(Dataset entries)
Definition handleEmbeddings (req : EmbeddingsRequest) : M Response :=
  try_catch
    (let input := emb_input req in
     if negb (Js.truthy_field (emb_model req)) || negb (truthy_input input) then
       ret (invalid_request "Missing required parameters: model, input"
              (if negb (Js.truthy_field (emb_model req)) then "model" else "input"))
     else
       let model_ := default "" (emb_model req) in
       modelContext <- loadModel model_ embedding ;;
       match embeddingContext modelContext with
       | None => ret (invalid_request "Model is not suitable for embeddings" "model")
       | Some embeddingContext =>
           let inputs := inputs_of input in
           embeddings <-
             for_of inputs
               (fun text embeddings =>
                  vector <- embed embeddingContext text ;;
                  ret (embeddings ++
                       [{| ei_embedding := vector;
                           ei_index := length embeddings |}])%list)
               [] ;;
           ret (Json (EmbeddingsBody
                        (map (fun e => {| ei_embedding := ei_embedding e;
                                          ei_index := ei_index e |})
                             embeddings)
                        model_) 200)
       end)
    openai_catch.

(** *** POST /v1/rerank *)

Definition rank (ctx : LlamaModel) (query : string) (documents : list string)
  : M (list RankedResult) :=
  _ <- emit (EvRank ctx query documents) ;;
  match rankAndSort E (modelPath_of ctx) query documents with
  | inl e => throw e
  | inr rankedResults => ret rankedResults
  end.
(** X16.  Where the space is a whitespace character, every sentence
    [extract_candidate_sentences] returns has more than 20 and fewer
    than 300 characters, neither starts nor ends with whitespace, and
    holds no two consecutive whitespace characters. *)
Theorem candidate_sentences_shape (text s : list N) :
  isspace 32 = true →
  s ∈ extract_candidate_sentences text →
  (20 < length s < 300)%nat ∧ stripped s ∧ runs_below 2 isspace s.
Proof.
  intros Hsp Hs. unfold extract_candidate_sentences in Hs.
  apply list_elem_of_In, filter_In in Hs as [Hs Hlen].
  apply andb_prop in Hlen as [Hlo Hhi].
  apply bool_decide_eq_true in Hlo, Hhi. split; [lia|].
  apply list_elem_of_In, list_elem_of_fmap in Hs as (piece & -> & _).
  unfold clean_text. destruct (bnil piece).
  { split; [by split|]. intros i. rewrite drop_nil. simpl. lia. }
  split; [apply strip_stripped|]. apply runs_below_strip.
  apply re_sub_runs; [lia | | vm_compute; lia].
  intros c Hc. apply list_elem_of_singleton in Hc. by subst.
Qed.
End QuizEdges.
(** The events that a run of the loop appends. *)
Lemma step_event fuel e root ov root' ov' :
  Kruskal.step fuel e (root, ov) = Done (root', ov') →
  ∃ added, ov' = ov ++ [(e, added)].
Proof.
  destruct e as [[a b] w]. unfold Kruskal.step.
  destruct (Kruskal.find fuel a root) as [[fa root1]| |]; simpl; [|done|done].
  destruct (Kruskal.find fuel b root1) as [[fb root2]| |]; simpl; [|done|done].
  destruct (decide (fa ≠ fb)).
  - destruct (Kruskal.join fuel a b root2); simpl; [|done|done].
    intros [= <- <-]. eauto.
  - intros [= <- <-]. eauto.
Qed.

Lemma for_each_step_events fuel l root ov root' ov' :
  for_each (Kruskal.step fuel) l (root, ov) = Done (root', ov') →
  ∃ ov2, ov' = ov ++ ov2 ∧ ov2.*1 = l.
Proof.
  revert root ov. induction l as [|e l IH]; intros root ov; cbn [for_each].
  - intros [= <- <-]. exists []. by rewrite app_nil_r.
  - destruct (Kruskal.step fuel e (root, ov)) as [[root1 ov1]| |] eqn:Hstep;
      [|done|done].
    apply step_event in Hstep as [added ->]. intros Hrun.
    apply IH in Hrun as (ov2 & -> & <-).
    exists ((e, added) :: ov2). by rewrite <- app_assoc.
Qed.

(** *** Counting the light edges of the run *)

Lemma light_weights t l :
  Mst.light t l = length (filter (λ x, x ≤ t) (Kruskal.weight <$> l)).
Proof.
  unfold Mst.light. induction l as [|e l IH]; [done|]. rewrite fmap_cons.
  destruct (decide (Kruskal.weight e ≤ t)).
  - rewrite !filter_cons_True by done. simpl. by rewrite IH.
  - by rewrite !filter_cons_False by done.
Qed.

◆ TASK DESCRIPTION
Word for word, output the lines of the data from its first line through the line where "Some embeddingContext =>" appears, and stop there.

◆ RESPONSE TO THIS EXERCISE
Definition handleEmbeddings (req : EmbeddingsRequest) : M Response :=
  try_catch
    (let input := emb_input req in
     if negb (Js.truthy_field (emb_model req)) || negb (truthy_input input) then
       ret (invalid_request "Missing required parameters: model, input"
              (if negb (Js.truthy_field (emb_model req)) then "model" else "input"))
     else
       let model_ := default "" (emb_model req) in
       modelContext <- loadModel model_ embedding ;;
       match embeddingContext modelContext with
       | None => ret (invalid_request "Model is not suitable for embeddings" "model")
       | Some embeddingContext =>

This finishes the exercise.